I want to make a bread with a stout in it for extra flavor. The stout will replace most of the liquid content of the bread and I am worried whether it will kill the yeast due to the alcohol (4% volume) content of the stout.
Yeast, depending on the strain, can typically sustain in alcohol in concentrations of up to 14-18%. Some strains can actually go higher. (I personally keep a champagne yeast on hand for homemade root beer and ginger ale that goes to about 18%). Typical bottled beer runs to about 6%.
Once started the fermentation process, at room temperature, is only slowed or stopped by CO2 build up or starvation, until the alcohol reaches toxic levels. Given the portion of beer to the overall volume in beer bread recipes, the abundance of food for the yeast and the relatively short period allowed for rising none of these factors should inhibit the yeast.
In short, the environment in your dough will reach nowhere near 'toxic' levels during the rise.
Even after reading a bunch of peer reviewed articles, I was unable to find a definitive answer to this question. The closest thing to a direct answer I found that in this Serious Eats article focused on pizza dough additional ingredients, dbcurrie says:
[Beer] Creates a supple dough. Depending on the recipe, beer can be substituted for just some—or all—of the liquid in a bread recipe.
There was a cached google reference to Shirley O. Corriher in Fine Cooking saying that "eventually" the alcohol produced by yeast as a byproduct of its metabolism would inhibit further activity. However, no level or percentage was given.
Historically, we know that bread yeasts were a byproduct of the beer brewing industry, so they must be able to tolerate at least up to beer levels of alcohol. While it may possibly be in the range where their activity is retarded, they obviously were not killed as the brewer's yeast could then be reused in the next batch, and given to bakers.
Given that the ingredients in a single loaf of bread cost very little, and that one beer is not a huge investment, I would encourage you to try it and see.
Wyeast lists alcohol tolerance at 11%. So I would have no worries about a normal strength beer causing problems.
I have been experimenting with yeasted (not baking soda) beer breads for weeks now. The flavour of a long fermented, yeasted beer bread blows anything you do with baking powder totally off the table. I'm experimenting with 30-50% of my hydro content beer and with fermetantion times between 4 and 12 hours. And no, the yeast is just fine.

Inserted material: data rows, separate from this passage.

(** ** Queue operations *)
(** A worker's record changed, its queue with it. *)
Lemma ok_set_queue s Q F (t : nat) q w' q' m' :
  cq_ok s Q F → Q !! t = Some q → queue_ok m' w' q' →
  (∀ t' w q, t ≠ t' → workers s !! t' = Some w → Q !! t' = Some q → queue_ok m' w q) →
  chain m' (cqi_freelist s) F → F ## q'.*1 →
  (∀ t' q2, t ≠ t' → Q !! t' = Some q2 → q'.*1 ## q2.*1) →
  (∀ a, is_Some (m' !! a) → a < cq_brk s) →
  cq_ok (set_workers (<[t := w']> (workers s)) (set_cq_items m' s)) (<[t := q']> Q) F.
Proof.
  intros Hok Hq Hw' Hr Hc Hd Hdq Hb. pose proof Hok as [O1 O2 O3 O4 O5 O6].
  pose proof (Forall2_length _ _ _ O3) as Hlen.
  split; cbn [cq_items workers cqi_freelist cq_brk set_workers set_cq_items]; try done.
  - apply Forall2_same_length_lookup_2; [by rewrite !length_insert|]. intros t' w q2 Hw Hq2.
    destruct (decide (t = t')) as [<-|Hne].
    + apply lookup_lt_Some in Hq as Hlt. rewrite list_lookup_insert_eq in Hq2 by done.
      rewrite list_lookup_insert_eq in Hw by lia. by simplify_eq.
    + rewrite list_lookup_insert_ne in Hw by done. rewrite list_lookup_insert_ne in Hq2 by done. by eapply Hr.
  - intros t' q2 Hq2. destruct (decide (t = t')) as [<-|Hne].
    + apply lookup_lt_Some in Hq as Hlt. rewrite list_lookup_insert_eq in Hq2 by done. by simplify_eq.
    + rewrite list_lookup_insert_ne in Hq2 by done. by eapply O4.
  - apply lookup_lt_Some in Hq as Hlt. intros t1 t2 q1 q2 Hne H1 H2.
    destruct (decide (t = t1)) as [<-|N1].
    + rewrite list_lookup_insert_eq in H1 by done. rewrite list_lookup_insert_ne in H2 by done. simplify_eq. by eapply Hdq.
    + rewrite list_lookup_insert_ne in H1 by done. destruct (decide (t = t2)) as [<-|N2].
      * rewrite list_lookup_insert_eq in H2 by done. simplify_eq. intros a Ha1 Ha2. by apply (Hdq t1 q1 ltac:(done) H1 a).
      * rewrite list_lookup_insert_ne in H2 by done. by apply (O5 t1 t2).
Qed.

(** The worker's record changed beside its queue. *)
Definition moved (s s' : system) (t : nat) : Prop :=
  ∃ m w w', workers s !! t = Some w ∧ pipe w' = pipe w ∧ parked w' = parked w ∧
    s' = set_workers (<[t := w']> (workers s)) (set_cq_items m s).

Lemma set_workers_id s (t : nat) w : workers s !! t = Some w → set_workers (<[t := w]> (workers s)) s = s.
Proof. intros Hw. rewrite list_insert_id by done. by destruct s. Qed.

(** The item behind the last one of a queue. *)
Lemma queue_snoc m w q it x r tl y :
  queue_ok m w q → last q.*1 = Some tl → it ∉ q.*1 → m !! it = Some (set_cq_next None x) → holds x r → m !! tl = Some y →
  queue_ok (<[tl := set_cq_next (Some it) y]> m) (set_q_tail (Some it) w) (q ++ [(it, r)]).
Proof.
  intros [Q1 Q2 Q3 Q4] Htl Hit Hx Hr Hy. split; [|rewrite fmap_app; symmetry; apply last_snoc|..].
  - rewrite fmap_app. eapply chain_snoc; done.
  - rewrite fmap_app. apply NoDup_app. split_and!; [done|set_solver|apply NoDup_singleton].
  - intros a r' [Ha|Ha%list_elem_of_singleton]%elem_of_app.
    + destruct (Q4 a r' Ha) as (z & Hz & Hhz). destruct (decide (a = tl)) as [->|Hne].
      * rewrite lookup_insert_eq. eexists. split; [done|]. apply holds_next. by simplify_eq.
      * rewrite lookup_insert_ne by done. eauto.
    + simplify_eq. rewrite lookup_insert_ne.
      * eexists. split; [done|]. by apply holds_next.
      * intros ->. apply Hit. by eapply last_Some_elem_of.
Qed.
Lemma queue_single m w it x r :
  m !! it = Some (set_cq_next None x) → holds x r →
  queue_ok m (set_q_tail (Some it) (set_q_head (Some it) w)) [(it, r)].
Proof.
  intros Hx Hr. split; [| done| apply NoDup_singleton|].
  - cbn. split; [done|]. by eexists.
  - intros a r' Ha%list_elem_of_singleton. simplify_eq. eexists. split; [done|]. by apply holds_next.
Qed.

(** A longer queue is still apart from the other lists. *)
Lemma push_apart s Q F t q it r :
  cq_ok s Q F → unowned it F Q → Q !! t = Some q →
  F ## (q ++ [(it, r)]).*1 ∧ ∀ t' q2, t ≠ t' → Q !! t' = Some q2 → (q ++ [(it, r)]).*1 ## q2.*1.
Proof.
  intros Hok [U1 U2] Hq. rewrite fmap_app. split.
  - pose proof (ok_apart_free _ _ _ Hok t q Hq). set_solver.
  - intros t' q2 Hne Hq2. pose proof (ok_apart _ _ _ Hok t t' q q2 Hne Hq Hq2). specialize (U2 t' q2 Hq2). set_solver.
Qed.

Lemma cq_push_spec s Q F (t : nat) q it x r :
  cq_ok s Q F → unowned it F Q → cq_items s !! it = Some x → holds x r → Q !! t = Some q →
  wp (cq_push (Z.of_nat t) it) s (λ _ s', moved s s' t ∧ cq_ok s' (<[t := q ++ [(it, r)]]> Q) F).
Proof.
  intros Hok Hun Hx Hr Hq. unfold cq_push. apply wp_bind, (wp_upd_cqi _ _ x); [done|].
  pose proof (ok_write s Q F it (set_cq_next None x) Hok Hun ltac:(by eexists)) as Hok1.
  set (m1 := <[it := set_cq_next None x]> (cq_items s)) in *. set (s1 := set_cq_items m1 s) in *.
  destruct (Forall2_lookup_r _ _ _ _ _ (ok_queues _ _ _ Hok1) Hq) as (w & Hw & Hwq).
  assert (m1 !! it = Some (set_cq_next None x)) as Hit by apply lookup_insert_eq.
  destruct (push_apart _ _ _ _ _ it r Hok Hun Hq) as [HdF Hdq].
  apply wp_bind, (wp_get_worker _ w); [done|]. apply wp_bind. pose proof (qo_tail _ _ _ Hwq) as Q2. symmetry in Q2.
  destruct (q_tail w) as [tl|] eqn:Etl.
  - (* behind the last item *)
    pose proof (last_Some_elem_of _ _ Q2) as Htl. destruct (ok_elem _ _ _ _ _ _ Hok1 Hq Htl) as [y Hy].
    cbn in Hy. apply (wp_upd_cqi _ _ y); [done|].
    eapply (wp_upd_worker _ _ w); [done|]. cbn [workers set_cq_items].
    split; [exists (<[tl := set_cq_next (Some it) y]> m1), w, (set_q_tail (Some it) w); by split_and!|].
    eapply (ok_set_queue s1 Q F t q _ _ (<[tl := set_cq_next (Some it) y]> m1) Hok1 Hq); try done.
    + eapply queue_snoc; try done. by apply (proj2 Hun t).
    + intros t' w2 q2 Hne Hw2 Hq2. apply queue_ok_insert.
      * pose proof (ok_apart _ _ _ Hok t t' q q2 Hne Hq Hq2). set_solver.
      * by eapply (Forall2_lookup_lr _ _ _ _ _ _ (ok_queues _ _ _ Hok1)).
    + apply chain_insert; [|by apply (ok_free _ _ _ Hok1)]. pose proof (ok_apart_free _ _ _ Hok t q Hq). set_solver.
    + intros a [[= <-]|[_ Ha]]%lookup_insert_is_Some; apply (ok_brk _ _ _ Hok1); [by eexists|done].
  - (* into an empty queue *)
    destruct q as [|p q]; [|rewrite fmap_cons in Q2; by apply last_None in Q2].
    apply (wp_upd_worker _ _ w); [done|]. eapply (wp_upd_worker _ _ (set_q_head (Some it) w)).
    { cbn. apply list_lookup_insert_eq. by eapply lookup_lt_Some. }
    cbn [workers set_workers]. rewrite list_insert_insert_eq.
    set (w' := set_q_tail _ _). split; [exists m1, w, w'; by split_and!|].
    change (set_workers (<[t := w']> (workers s1)) (set_workers (<[t := set_q_head (Some it) w]> (workers s1)) s1))
      with (set_workers (<[t := w']> (workers s1)) (set_cq_items m1 s1)).
    eapply (ok_set_queue s1 Q F t [] _ _ m1 Hok1 Hq); try done; [by eapply queue_single| |apply Hok1..].
    intros t' w2 q2 _ Hw2 Hq2. by eapply (Forall2_lookup_lr _ _ _ _ _ _ (ok_queues _ _ _ Hok1)).
Qed.

Lemma cq_pop_spec s Q F (t : nat) q :
  cq_ok s Q F → Q !! t = Some q →
  wp (cq_pop (Z.of_nat t)) s (λ r s', match q with
    | [] => r = None ∧ s' = s
    | (a, rq) :: q' => r = Some a ∧ moved s s' t ∧ cq_ok s' (<[t := q']> Q) F ∧ unowned a F (<[t := q']> Q) ∧
        ∃ x, cq_items s' !! a = Some x ∧ holds x rq
    end).
Proof.
  intros Hok Hq. unfold cq_pop.
  destruct (Forall2_lookup_r _ _ _ _ _ (ok_queues _ _ _ Hok) Hq) as (w & Hw & [Q1 Q2 Q3 Q4]).
  apply wp_bind, (wp_get_worker _ w); [done|]. destruct q as [|[a rq] q].
  { cbn in Q1. rewrite Q1. by apply wp_ret. }
  cbn in Q1. destruct Q1 as [-> (x & Hx & Hc)]. apply NoDup_cons in Q3 as [Ha Hnd]. fold (q.*1) in Ha, Hnd.
  apply wp_bind, (wp_get_cqi _ x); [done|]. apply wp_bind, (wp_upd_worker _ _ w); [done|].
  set (w' := if bool_decide (cq_next x = None) then set_q_tail None (set_q_head (cq_next x) w) else set_q_head (cq_next x) w).
  apply wp_bind. eapply (wp_eq _ _ tt (set_workers (<[t := w']> (workers s)) s)).
  { unfold w'. destruct (bool_decide (cq_next x = None)); [|done]. cbn [when]. apply lookup_lt_Some in Hw as Hlt.
    unfold upd_worker, get_worker, mbind, M_bind. rewrite (proj2 (Z.ltb_ge _ _)) by lia. rewrite Nat2Z.id.
    cbn [workers set_workers]. rewrite list_lookup_insert_eq by done. unfold modify. cbn [workers set_workers].
    by rewrite list_insert_insert_eq. }
  apply wp_ret. split; [done|]. split.
  { exists (cq_items s), w, w'. split_and!; [done|..]; unfold w'; [by destruct (bool_decide _)|by destruct (bool_decide _)|by destruct s]. }
  assert (queue_ok (cq_items s) w' q) as Hq'.
  { split; [| |done|intros b r Hb; apply Q4; set_solver].
    - unfold w'. by destruct (bool_decide _).
    - unfold w'. destruct q as [|[b r] q].
      + cbn in Hc. rewrite Hc. by rewrite bool_decide_eq_true_2.
      + destruct Hc as [Hc _]. rewrite Hc, bool_decide_eq_false_2 by done. cbn. rewrite Q2.
        rewrite !fmap_cons. by rewrite last_cons_cons. }
  split_and!; [|split|].
  - replace (set_workers _ s) with (set_workers (<[t := w']> (workers s)) (set_cq_items (cq_items s) s)) by by destruct s.
    eapply (ok_set_queue s Q F t _ w' q _ Hok Hq); try done.
    + intros t' w2 q2 _ Hw2 Hq2. by eapply (Forall2_lookup_lr _ _ _ _ _ _ (ok_queues _ _ _ Hok)).
    + apply Hok.
    + pose proof (ok_apart_free _ _ _ Hok t _ Hq). set_solver.
    + intros t' q2 Hne Hq2. pose proof (ok_apart _ _ _ Hok t t' _ q2 Hne Hq Hq2). set_solver.
    + apply Hok.
  - pose proof (ok_apart_free _ _ _ Hok t _ Hq). set_solver.
  - intros t' q2 Hq2. destruct (decide (t = t')) as [<-|Hne].
    + apply lookup_lt_Some in Hq as Hlt. rewrite list_lookup_insert_eq in Hq2 by done. by simplify_eq.
    + rewrite list_lookup_insert_ne in Hq2 by done. pose proof (ok_apart _ _ _ Hok t t' _ q2 Hne Hq Hq2). set_solver.
  - exists x. split; [done|]. destruct (Q4 a rq ltac:(set_solver)) as (y & Hy & Hr). by simplify_eq.
Qed.

Lemma cqi_free_spec s Q F a :
  cq_ok s Q F → unowned a F Q → is_Some (cq_items s !! a) →
  wp (cqi_free a) s (λ _ s', (∃ m, s' = set_cqi_freelist (Some a) (set_cq_items m s)) ∧ cq_ok s' Q (a :: F)).
Proof.
  intros Hok Hun [x Hx]. unfold cqi_free. apply wp_bind, wp_gets, wp_bind, (wp_upd_cqi _ _ x); [done|].
  pose proof (ok_write s Q F a (set_cq_next (cqi_freelist s) x) Hok Hun ltac:(by eexists)) as Hok1.
  destruct Hun as [U1 U2]. apply wp_modify. split; [by eexists|]. pose proof Hok1 as [O1 O2 O3 O4 O5 O6]. split; try done.
  - cbn [chain]. split; [done|]. cbn [cq_items set_cqi_freelist set_cq_items]. rewrite lookup_insert_eq. by eexists.
  - by apply NoDup_cons.
  - intros t q Hq. specialize (O4 t q Hq). specialize (U2 t q Hq). set_solver.
Qed.

(** Notifications do not touch the queues. *)
Lemma ok_set_pipe s Q F (t : nat) w l :
  workers s !! t = Some w → cq_ok s Q F → cq_ok (set_workers (<[t := set_pipe l w]> (workers s)) s) Q F.
Proof.
  intros Hw [O1 O2 O3 O4 O5 O6]. split; try done. cbn.
  destruct (Forall2_lookup_l _ _ _ _ _ O3 Hw) as (q & Hq & [Q1 Q2 Q3 Q4]).
  rewrite <- (list_insert_id Q t q Hq). apply Forall2_insert; [done|by split].
Qed.

Lemma notify_spec s (t : nat) n w (P : unit → system → Prop) :
  workers s !! t = Some w → P tt (set_workers (<[t := set_pipe (pipe w ++ [n]) w]> (workers s)) s) →
  wp (notify (Z.of_nat t) n) s P.
Proof. intros Hw HP. unfold notify. by apply (wp_upd_worker _ _ w). Qed.

(** ** The number of threads does not change *)
Definition nthreads (w : world) : Z := num_threads (cfg (kv w)).
Definition cache_threads (s : cache) : Z := num_threads (cfg s).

All produce different tastes. At the cost of salt, a beer and flour & yeast for a loaf, you can experiment too until you find your best taste.

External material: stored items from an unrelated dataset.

(* ===== verification/Logger.v ===== *)
(** * The logger (logger.c, logger.h)

    Every worker writes log entries into its own ring buffer ([bipbuf]); a
    background thread takes them out, renders each as a line of text and puts
    the line into the ring buffer of every watcher that asked for such
    entries, from where it is written to the watcher's socket.  Entries lie in
    the ring buffers as the bytes of [logentry]; a watcher lives in its slot of
    [watchers] and is gone from it once it is freed. *)
From Stdlib Require Import ZArith Lia.
From stdpp Require Import strings prelude gmap list functions.
From S2P Require Import Prelude Mem Util Item State Items Bip Conn ConnOps Ascii Thread.

(** ** State *)
Inductive logger_watcher_type : Set := LOGGER_WATCHER_STDERR | LOGGER_WATCHER_CLIENT.

Record logger := Logger {
  l_prev : option Z;
  l_next : option Z;
  l_written : Z;
  l_dropped : Z;
  l_eflags : Z;
  l_buf : bipbuf
}.
Definition set_l_prev (v : option Z) (l : logger) : logger := Logger v (l_next l) (l_written l) (l_dropped l) (l_eflags l) (l_buf l).
Definition set_l_next (v : option Z) (l : logger) : logger := Logger (l_prev l) v (l_written l) (l_dropped l) (l_eflags l) (l_buf l).
Definition set_l_written (v : Z) (l : logger) : logger := Logger (l_prev l) (l_next l) v (l_dropped l) (l_eflags l) (l_buf l).
Definition set_l_dropped (v : Z) (l : logger) : logger := Logger (l_prev l) (l_next l) (l_written l) v (l_eflags l) (l_buf l).
Definition set_l_eflags (v : Z) (l : logger) : logger := Logger (l_prev l) (l_next l) (l_written l) (l_dropped l) v (l_buf l).
Definition set_l_buf (v : bipbuf) (l : logger) : logger := Logger (l_prev l) (l_next l) (l_written l) (l_dropped l) (l_eflags l) v.

(** [w_out] is what has been written to the watcher's descriptor so far. *)
Record watcher := Watcher {
  w_c : option Z;
  w_sfd : Z;
  w_id : Z;
  w_skipped : Z;
  w_failed_flush : bool;
  w_t : logger_watcher_type;
  w_eflags : Z;
  w_buf : bipbuf;
  w_out : list Z
}.
Definition set_w_skipped (v : Z) (w : watcher) : watcher := Watcher (w_c w) (w_sfd w) (w_id w) v (w_failed_flush w) (w_t w) (w_eflags w) (w_buf w) (w_out w).
Definition set_w_failed_flush (v : bool) (w : watcher) : watcher := Watcher (w_c w) (w_sfd w) (w_id w) (w_skipped w) v (w_t w) (w_eflags w) (w_buf w) (w_out w).
Definition set_w_buf (v : bipbuf) (w : watcher) : watcher := Watcher (w_c w) (w_sfd w) (w_id w) (w_skipped w) (w_failed_flush w) (w_t w) (w_eflags w) v (w_out w).
Definition set_w_out (v : list Z) (w : watcher) : watcher := Watcher (w_c w) (w_sfd w) (w_id w) (w_skipped w) (w_failed_flush w) (w_t w) (w_eflags w) (w_buf w) v.

Record pollfd := Pollfd { pfd_fd : Z; pfd_events : Z; pfd_revents : Z }.

Record logger_stats := LoggerStats {
  worker_dropped : Z;
  worker_written : Z;
  watcher_skipped : Z;
  watcher_sent : Z
}.

(** What the operating system answers: the poll of the watchers (an error, or
    the events of each descriptor), [read] of one byte and [write]. *)
Inductive read1 : Set := ReadByte | ReadEof | ReadAgain | ReadError.
Inductive write1 : Set := Wrote (n : Z) | WriteAgain | WriteError.

(** [garbage] is what malloc leaves in a new ring buffer, [logger_brk] where the
    next logger will be placed. *)
Record logsys := LogSys {
  loggers : gmap Z logger;
  logger_stack_head : option Z;
  logger_stack_tail : option Z;
  logger_count : Z;
  logger_brk : Z;
  logger_stack_lock : bool;
  watchers : gmap Z watcher;
  watcher_count : Z;
  watchers_pollfds : list pollfd;
  logger_gid : Z;
  lstats : logger_stats;
  clock : list (Z * Z);
  polls : list (option (list Z));
  reads : list read1;
  writes : list write1;
  garbage : memory;
  lsys : system
}.
Definition set_loggers (v : gmap Z logger) (s : logsys) : logsys := LogSys v (logger_stack_head s) (logger_stack_tail s) (logger_count s) (logger_brk s) (logger_stack_lock s) (watchers s) (watcher_count s) (watchers_pollfds s) (logger_gid s) (lstats s) (clock s) (polls s) (reads s) (writes s) (garbage s) (lsys s).
Definition set_logger_stack_head (v : option Z) (s : logsys) : logsys := LogSys (loggers s) v (logger_stack_tail s) (logger_count s) (logger_brk s) (logger_stack_lock s) (watchers s) (watcher_count s) (watchers_pollfds s) (logger_gid s) (lstats s) (clock s) (polls s) (reads s) (writes s) (garbage s) (lsys s).
Definition set_logger_stack_tail (v : option Z) (s : logsys) : logsys := LogSys (loggers s) (logger_stack_head s) v (logger_count s) (logger_brk s) (logger_stack_lock s) (watchers s) (watcher_count s) (watchers_pollfds s) (logger_gid s) (lstats s) (clock s) (polls s) (reads s) (writes s) (garbage s) (lsys s).
Definition set_logger_count (v : Z) (s : logsys) : logsys := LogSys (loggers s) (logger_stack_head s) (logger_stack_tail s) v (logger_brk s) (logger_stack_lock s) (watchers s) (watcher_count s) (watchers_pollfds s) (logger_gid s) (lstats s) (clock s) (polls s) (reads s) (writes s) (garbage s) (lsys s).
Definition set_logger_brk (v : Z) (s : logsys) : logsys := LogSys (loggers s) (logger_stack_head s) (logger_stack_tail s) (logger_count s) v (logger_stack_lock s) (watchers s) (watcher_count s) (watchers_pollfds s) (logger_gid s) (lstats s) (clock s) (polls s) (reads s) (writes s) (garbage s) (lsys s).
Definition set_logger_stack_lock (v : bool) (s : logsys) : logsys := LogSys (loggers s) (logger_stack_head s) (logger_stack_tail s) (logger_count s) (logger_brk s) v (watchers s) (watcher_count s) (watchers_pollfds s) (logger_gid s) (lstats s) (clock s) (polls s) (reads s) (writes s) (garbage s) (lsys s).
Definition set_watchers (v : gmap Z watcher) (s : logsys) : logsys := LogSys (loggers s) (logger_stack_head s) (logger_stack_tail s) (logger_count s) (logger_brk s) (logger_stack_lock s) v (watcher_count s) (watchers_pollfds s) (logger_gid s) (lstats s) (clock s) (polls s) (reads s) (writes s) (garbage s) (lsys s).
Definition set_watcher_count (v : Z) (s : logsys) : logsys := LogSys (loggers s) (logger_stack_head s) (logger_stack_tail s) (logger_count s) (logger_brk s) (logger_stack_lock s) (watchers s) v (watchers_pollfds s) (logger_gid s) (lstats s) (clock s) (polls s) (reads s) (writes s) (garbage s) (lsys s).
Definition set_watchers_pollfds (v : list pollfd) (s : logsys) : logsys := LogSys (loggers s) (logger_stack_head s) (logger_stack_tail s) (logger_count s) (logger_brk s) (logger_stack_lock s) (watchers s) (watcher_count s) v (logger_gid s) (lstats s) (clock s) (polls s) (reads s) (writes s) (garbage s) (lsys s).
Definition set_logger_gid (v : Z) (s : logsys) : logsys := LogSys (loggers s) (logger_stack_head s) (logger_stack_tail s) (logger_count s) (logger_brk s) (logger_stack_lock s) (watchers s) (watcher_count s) (watchers_pollfds s) v (lstats s) (clock s) (polls s) (reads s) (writes s) (garbage s) (lsys s).
Definition set_lstats (v : logger_stats) (s : logsys) : logsys := LogSys (loggers s) (logger_stack_head s) (logger_stack_tail s) (logger_count s) (logger_brk s) (logger_stack_lock s) (watchers s) (watcher_count s) (watchers_pollfds s) (logger_gid s) v (clock s) (polls s) (reads s) (writes s) (garbage s) (lsys s).
Definition set_clock (v : list (Z * Z)) (s : logsys) : logsys := LogSys (loggers s) (logger_stack_head s) (logger_stack_tail s) (logger_count s) (logger_brk s) (logger_stack_lock s) (watchers s) (watcher_count s) (watchers_pollfds s) (logger_gid s) (lstats s) v (polls s) (reads s) (writes s) (garbage s) (lsys s).
Definition set_polls (v : list (option (list Z))) (s : logsys) : logsys := LogSys (loggers s) (logger_stack_head s) (logger_stack_tail s) (logger_count s) (logger_brk s) (logger_stack_lock s) (watchers s) (watcher_count s) (watchers_pollfds s) (logger_gid s) (lstats s) (clock s) v (reads s) (writes s) (garbage s) (lsys s).
Definition set_reads (v : list read1) (s : logsys) : logsys := LogSys (loggers s) (logger_stack_head s) (logger_stack_tail s) (logger_count s) (logger_brk s) (logger_stack_lock s) (watchers s) (watcher_count s) (watchers_pollfds s) (logger_gid s) (lstats s) (clock s) (polls s) v (writes s) (garbage s) (lsys s).
Definition set_writes (v : list write1) (s : logsys) : logsys := LogSys (loggers s) (logger_stack_head s) (logger_stack_tail s) (logger_count s) (logger_brk s) (logger_stack_lock s) (watchers s) (watcher_count s) (watchers_pollfds s) (logger_gid s) (lstats s) (clock s) (polls s) (reads s) v (garbage s) (lsys s).
Definition set_lsys (v : system) (s : logsys) : logsys := LogSys (loggers s) (logger_stack_head s) (logger_stack_tail s) (logger_count s) (logger_brk s) (logger_stack_lock s) (watchers s) (watcher_count s) (watchers_pollfds s) (logger_gid s) (lstats s) (clock s) (polls s) (reads s) (writes s) (garbage s) v.

Definition lg (A : Type) : Type := M logsys A.
Definition lsysio {A} (m : sys A) : lg A := zoom lsys set_lsys m.

Definition get_logger (l : Z) : lg logger := λ s,
  match loggers s !! l with Some x => Ok (x, s) | None => Fault NullDeref end.
Definition upd_logger (l : Z) (f : logger → logger) : lg unit :=
  x ← get_logger l;
  modify (λ s, set_loggers (<[l := f x]> (loggers s)) s).
(** [w->...] for the watcher that was in slot [x]: it is freed when it leaves
    its slot. *)
Definition get_watcher (x : Z) : lg watcher := λ s,
  match watchers s !! x with Some w => Ok (w, s) | None => Fault UseAfterFree end.
Definition upd_watcher (x : Z) (f : watcher → watcher) : lg unit :=
  w ← get_watcher x;
  modify (λ s, set_watchers (<[x := f w]> (watchers s)) s).
Definition upd_lstats (f : logger_stats → logger_stats) : lg unit := modify (λ s, set_lstats (f (lstats s)) s).

(** [pthread_mutex_lock(&logger_stack_lock)]: every critical section is one
    operation of the model, so a lock found taken was never given back. *)
Definition stack_lock : lg unit :=
  held ← gets logger_stack_lock;
  if held : bool then fail Deadlock else modify (set_logger_stack_lock true).
Definition stack_unlock : lg unit := modify (set_logger_stack_lock false).

(** ** Entries *)
Definition LOGGER_TEXT_ENTRY : Z := 0.
Definition LOGGER_EVICTION_ENTRY : Z := 1.
Definition LOGGER_ITEM_GET_ENTRY : Z := 2.
Definition LOGGER_ITEM_STORE_ENTRY : Z := 3.
Definition WATCHER_LIMIT : Z := 20.
Definition WATCHER_ALL : Z := -1.

(** [logentry]: event@0 (4), eflags@4 (2), gid@8 (8), tv@16 (8 + 8), size@32
    (4, signed) and [data] at 40 = sizeof(logentry). *)
Definition SIZEOF_logentry : Z := 40.
Definition le_event (m : memory) (e : Z) : Z := load_le m e 4.
Definition le_eflags (m : memory) (e : Z) : Z := load_le m (e + 4) 2.
Definition le_gid (m : memory) (e : Z) : Z := load_le m (e + 8) 8.
Definition le_sec (m : memory) (e : Z) : Z := load_le m (e + 16) 8.
Definition le_usec (m : memory) (e : Z) : Z := load_le m (e + 24) 8.
Definition le_size (m : memory) (e : Z) : Z := i32 (load_le m (e + 32) 4).
Definition le_data (e : Z) : Z := e + SIZEOF_logentry.

(** ** Rendering *)
Definition LOGGER_PARSE_SCRATCH : Z := 4096.
Definition KEYBUF_SIZE : Z := KEY_MAX_LENGTH * 3 + 1.

(** ["ts=%d.%d gid=%llu"] *)
Definition stamp (m : memory) (e : Z) : list Z :=
  str "ts=" ++ fmt_d (i32 (le_sec m e)) ++ str "." ++ fmt_d (i32 (le_usec m e)) ++ str " gid=" ++ fmt_u (le_gid m e).

(** [uriencode(key, keybuf, nkey, LOGGER_PARSE_SCRATCH)]: the bound it is given
    is not the size of [keybuf]. *)
Definition keybuf (m : memory) (p n : Z) : result (list Z) :=
  match uriencode uriencode_init (load_bytes m p (Z.to_nat n)) LOGGER_PARSE_SCRATCH with
  | None => Fault OutOfBounds
  | Some out => if KEYBUF_SIZE <? Z.of_nat (length out) + 1 then Fault OutOfBounds else Ok out
  end.

(** An element of a table of strings. *)
Definition table_at (t : list string) (i : Z) : result (list Z) :=
  if i <? 0 then Fault OutOfBounds
  else match t !! Z.to_nat i with Some x => Ok (str x) | None => Fault OutOfBounds end.

Definition rbind {A B} (r : result A) (k : A → result B) : result B :=
  match r with Ok a => k a | Fault f => Fault f end.

Definition status_map : list string := ["stored"; "exists"; "not_found"; "too_large"; "no_memory"]%string.
Definition cmd_map : list string := ["add"; "set"; "replace"; "append"; "prepend"; "cas"]%string.
Definition was_found_map : list string := ["not_found"; "found"; "flushed"; "expired"]%string.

PS: Different Lagers & Pilsners I've tried thus far all produce similar flavours. The only thing that tasted radically different was a Craft IPA. But then THAT is to be expected!
I bake bread in a bread machine and have found that Budweiser and Heiniken do alright. That are roughly 5% abv. However, Steel Reserve with an abv. of 8.1% did not allow the mix to become sticky and hold together, nor did the bread rise. I tasted it and it was gooey and seemed undercooked. About half of the flour wasn't even mixed into the final loaf.